7. Why isn't Cadel Evans riding, I thought he was da bomb?
Cadel Evans is da bomb, but he's no longer the rider he once was. Cadel rode the Giro d'Italia instead of the Tour de France this year (it's like the Tour, but in Italy). His team, BMC has sent a young American to ride the Tour de France as its leader in his place; Tejay van Garderen.

8. So I guess Simon Gerrans will win instead, right? He seems pretty good!
In theory, Simon Gerrans could win the Tour de France, in practice, it's very unlikely. Gerrans is an incredibly versatile rider but it takes a very specialised type of rider to win a Tour de France. Gerrans may take the lead, and even wear the yellow jersey, but he won't win the Tour de France.

9. Omega Pharma what? Katusha rockets? What's with the team names?
Teams, as in Formula 1 motor racing are named after headline sponsors. Garmin-Sharp, for example is financially supported by Garmin, the GPS, computer brand, and Sharp Electronics. Because cycling has no ability to take in gate receipts - it's the largest free spectator event in the world, sponsors are the only thing keeping riders employed. Some teams, like BMC, Australia's Orica-GreenEDGE, Katusha, and Astana are also beneficiaries of philanthropy or government grants to keep themselves going.

10. Why are they all listening to the radio?
Because they have to deal with five hours of monotonous bike racing, and they need to pass the time. No, that's a lie. Those earpieces many of them are wearing are for communication to their team directors, the coach if you like, who can pass on important tactical and safety instruction to them without hassle.

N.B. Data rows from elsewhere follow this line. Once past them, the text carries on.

(** [Some code]: the registration is refused. *)
Definition registerRefused (slots : jstr) : prog (option Z) :=
  quarantined ← rd (EXISTS (quarantineKey w inc));
  if (quarantined : bool) then Ret (Some (-2)%Z) else
  fenced ← rd (EXISTS (incarnationFenceKey w inc));
  if (fenced : bool) then Ret (Some (-1)%Z) else
  current ← rd (GET (workerIncarnationKey w));
  resized ← andAlso (bool_decide (current = Some inc))
    (busy ← rd (EXISTS (lockKey w));
     andAlso busy
       (capacity ← rd (GET (workspaceSlotCapacityKey w));
        Ret (negb (bool_decide (default (js "1") capacity = slots)))));
  if (resized : bool) then Ret (Some (-3)%Z) else
  match current with
  | None =>
      busy ← rd (EXISTS (lockKey w));
      if (busy : bool) then
        owner ← rd (GET (lockIncarnationKey w));
        Ret (if neqStr owner inc then Some (-3)%Z else None)
      else Ret None
  | Some c =>
      if bool_decide (c = inc) then Ret None else
      busy ← rd (EXISTS (lockKey w));
      if (busy : bool) then Ret (Some (-3)%Z)
      else rd (SET (incarnationPrefix w ++ c ++ js ":fenced") (js "1") NOTTL false);; Ret None
  end.

(** The registration generation moves when the incarnation does. *)
Definition nextGeneration : prog (Z * bool) :=
  g ← rd (GET (workerRegistrationGenerationKey w));
  current ← need (tonumber (default (js "0") g));
  known ← rd (GET (workerRegistrationGenerationIncarnationKey w));
  if (current <? 1)%Z || neqStr known inc then
    next ← rd (INCR (workerRegistrationGenerationKey w));
    rd (SET (workerRegistrationGenerationIncarnationKey w) inc NOTTL false);;
    Ret (next, true)
  else Ret (current, false).

Definition registerScript (registrationText : jstr) (ttl : Z)
    (pairingGeneration expectedIdentity activeCredential identityId : jstr) (requiresReady : bool)
    (slots : jstr) : prog Z :=
  changed ← pairingChanged pairingGeneration expectedIdentity activeCredential;
  if (changed : bool) then Ret (-5)%Z else
  changed ← identityChanged identityId activeCredential ttl;
  if (changed : bool) then Ret (-4)%Z else
  refused ← registerRefused slots;
  match refused with
  | Some code => Ret code
  | None =>
      gen ← nextGeneration;
      rd (SET (workerKey w) registrationText (EX ttl) false);;
      rd (SET (workerIncarnationKey w) inc (EX ttl) false);;
      rd (SET (workspaceSlotCapacityKey w) slots (EX ttl) false);;
      (if requiresReady && snd gen then rd (DEL [workerReadyKey w]);; Ret tt else Ret tt);;
      Ret (fst gen)
  end.

Definition confirmReadyScript (registrationGeneration : Z) (token : jstr) (ttl : Z) : prog Z :=
  registered ← rd (EXISTS (workerKey w));
  if negb registered then Ret (-1)%Z else
  current ← rd (GET (workerIncarnationKey w));
  if neqStr current inc then Ret (-2)%Z else
  g ← rd (GET (workerRegistrationGenerationKey w));
  if neqStr g (dec registrationGeneration) then Ret (-2)%Z else
  known ← rd (GET (workerRegistrationGenerationIncarnationKey w));
  if neqStr known inc then Ret (-2)%Z else
  fenced ← rd (EXISTS (incarnationFenceKey w inc));
  if (fenced : bool) then Ret (-2)%Z else
  quarantined ← rd (EXISTS (quarantineKey w inc));
  if (quarantined : bool) then Ret (-3)%Z else
  rd (SET (workerReadyKey w) token (EX ttl) false);;
  Ret 1%Z.

(** The snapshot of [workerStatus]. *)
Definition statusScript : prog (option jstr * option jstr * option jstr * Z) :=
  registration ← rd (GET (workerKey w));
  match registration with
  | None => Ret (None, None, None, (-2)%Z)
  | Some r =>
      ready ← rd (GET (workerReadyKey w));
      g ← rd (GET (workerRegistrationGenerationKey w));
      t ← rd (PTTL (workerKey w));
      Ret (Some r, ready, g, t)
  end.

(** The [MGET] of [dispatchableRegistration]. *)
Definition dispatchableScript : prog (option jstr * option jstr * option jstr * option jstr) :=
  raw ← rd (GET (workerKey w));
  ready ← rd (GET (workerReadyKey w));
  g ← rd (GET (workerRegistrationGenerationKey w));
  known ← rd (GET (workerRegistrationGenerationIncarnationKey w));
  Ret (raw, ready, g, known).
End registration.

(** ** The assignment lock *)

Definition acquireLockBody (w aid inc : jstr) (ttlMs : Z) (reuseOwned : bool) : prog Z :=
  owned ← andAlso reuseOwned
    (owner ← getIs (lockKey w) aid; andAlso owner (getIs (lockIncarnationKey w) inc));
  if (owned : bool) then
    rd (PEXPIREAT (lockKey w) (PX ttlMs));; rd (PEXPIREAT (lockIncarnationKey w) (PX ttlMs));; Ret 1%Z
  else
    locked ← rd (EXISTS (lockKey w));
    if (locked : bool) then Ret 0%Z else
    rd (SET (lockKey w) aid (PX ttlMs) false);;
    rd (SET (lockIncarnationKey w) inc (PX ttlMs) false);;
    Ret 1%Z.

Definition acquireLockScript (w aid inc : jstr) (ttlMs : Z) (reuseOwned : bool)
    (guard : option DurableWorkspaceGuard) : prog Z :=
  match guard with
  | None => acquireLockBody w aid inc ttlMs reuseOwned
  | Some g =>
      fence ← durableAdmissionFence g 0%Z;
      match fence with
      | inr rejected => Ret rejected
      | inl _ =>
          current ← rd (GET (workerIncarnationKey w));
          if neqStr current inc then Ret 0%Z else acquireLockBody w aid inc ttlMs reuseOwned
      end
  end.

Definition releaseLockScript (w aid : jstr) : prog Z :=
  owner ← rd (GET (lockKey w));
  if bool_decide (owner = Some aid) then rd (DEL [lockKey w; lockIncarnationKey w]) else Ret 0%Z.

(** [cancel]. *)
Definition cancelScript (aid : jstr) (ttl : Z) : prog bool :=
  rd (SET (cancellationKey aid) (js "1") (EX ttl) false).

(** ** Leases *)

(** The worker's identity is not the caller's: another one, or one where the
    caller has none. *)
Definition otherIdentity (w identityId : jstr) : prog bool :=
  if isEmpty identityId then rd (EXISTS (workerStableIdentityKey w))
  else stable ← rd (GET (workerStableIdentityKey w)); Ret (neqStr stable identityId).

Section leases.
Context (w inc : jstr) (slot : option Z).

Definition claimOrPopLeaseScript (identityId : jstr) : prog (option jstr) :=
  other ← otherIdentity w identityId;
  if (other : bool) then Ret None else
  claimed ← rd (GET (leaseClaimKey w inc slot));
  match claimed with
  | Some a => Ret (Some a)
  | None =>
      t ← rd (TTL (queueKey w inc slot));
      a ← rd (LPOP (queueKey w inc slot));
      match a with
      | None => Ret None
      | Some a => rd (SET (leaseClaimKey w inc slot) a (EX (Z.max 1 t)) false);; Ret (Some a)
      end
  end.

Definition discardLeaseClaimScript (aid : jstr) : prog Z :=
  claimed ← rd (GET (leaseClaimKey w inc slot));
  if bool_decide (claimed = Some aid) then rd (DEL [leaseClaimKey w inc slot; leaseAckKey w inc slot])
  else Ret 0%Z.

Definition returnLeaseScript (aid : jstr) : prog Z :=
  exists_ ← rd (EXISTS (assignmentKey aid));
  if negb exists_ then Ret 0%Z else
  claimed ← rd (GET (leaseClaimKey w inc slot));
  if neqStr claimed aid then Ret 0%Z else
  t ← rd (TTL (assignmentKey aid));
  rd (DEL [leaseClaimKey w inc slot; leaseAckKey w inc slot]);;
  rd (LREM (queueKey w inc slot) aid);;
  rd (LPUSH (queueKey w inc slot) aid);;
  (if (0 <? t)%Z then rd (PEXPIREAT (queueKey w inc slot) (EX t)) else Ret tt);;
  Ret 1%Z.

Definition acknowledgeScript (aid : jstr) (ttl : Z) : prog Z :=
  claimed ← rd (GET (leaseClaimKey w inc slot));
  if neqStr claimed aid then Ret 0%Z else
  rd (SET (leaseAckKey w inc slot) aid (EX ttl) false);; Ret 1%Z.
End leases.

(** ** Settlement *)

(** Delete a key that still holds the caller's value. *)
Definition delIfOwned (k v : jstr) : prog unit :=
  mine ← getIs k v;
  if (mine : bool) then rd (DEL [k]);; Ret tt else Ret tt.

(** [clearUndeliveredWorkspaceFence] and the final steps of the native commits. *)
Definition clearFenceScript (fence aid : jstr) : prog Z :=
  mine ← getIs fence aid;
  if (mine : bool) then rd (DEL [fence]) else Ret 0%Z.

(** The commit of [settle]; [fence] is the key of the assignment's workspace, if
    it has one. *)
Definition settleScript (w aid inc : jstr) (slot : option Z) (fence : option jstr)
    (settlementText : jstr) (ttl : Z) (rejected : bool) (identityId settlementIncarnation : jstr) : prog Z :=
  existing ← rd (GET (settlementKey aid));
  match existing with
  | Some e => Ret (if bool_decide (e = settlementText) then 2%Z else (-1)%Z)
  | None =>
      known ← rd (EXISTS (assignmentKey aid));
      if negb known then Ret 0%Z else
      lost ← match fence with
             | Some f => o ← rd (GET f); Ret (neqStr o aid)
             | None => Ret false end;
      if (lost : bool) then Ret (-2)%Z else
      open_ ← if rejected then Ret true else rd (EXISTS (assignmentDeadlineKey aid));
      if negb open_ then Ret (-3)%Z else
      other ← otherIdentity w identityId;
      if (other : bool) then Ret (-4)%Z else
      current ← rd (GET (workerIncarnationKey w));
      if neqStr current settlementIncarnation then Ret (-4)%Z else
      rd (SET (settlementKey aid) settlementText (EX ttl) false);;
      claimed ← getIs (leaseClaimKey w inc slot) aid;
      (if (claimed : bool) then rd (DEL [leaseClaimKey w inc slot; leaseAckKey w inc slot]);; Ret tt else Ret tt);;
      match fence with
      | Some f =>
          if rejected && bool_decide (slot = None) then rd (DEL [f]);; Ret 1%Z else Ret 1%Z
      | None => Ret 1%Z
      end
  end.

And my personal favourite...

11. Are they peeing?
Presumably if you've just asked this question the camera has lingered, if ever so slightly, as a rider has dismounted in the middle of a bike race to take a slash. Fear not, it's pretty normal. When you're drinking as much fluid as cyclists do in a race at least one pee-break is unavoidable. It's general etiquette to have one stop 'en-masse' during a race where the race is temporarily, and unofficially, neutralised.

The rest, I'm afraid, you'll have to pick up along the way. But good luck, and enjoy. Once you get a sense of this sport, you won't want to miss a beat.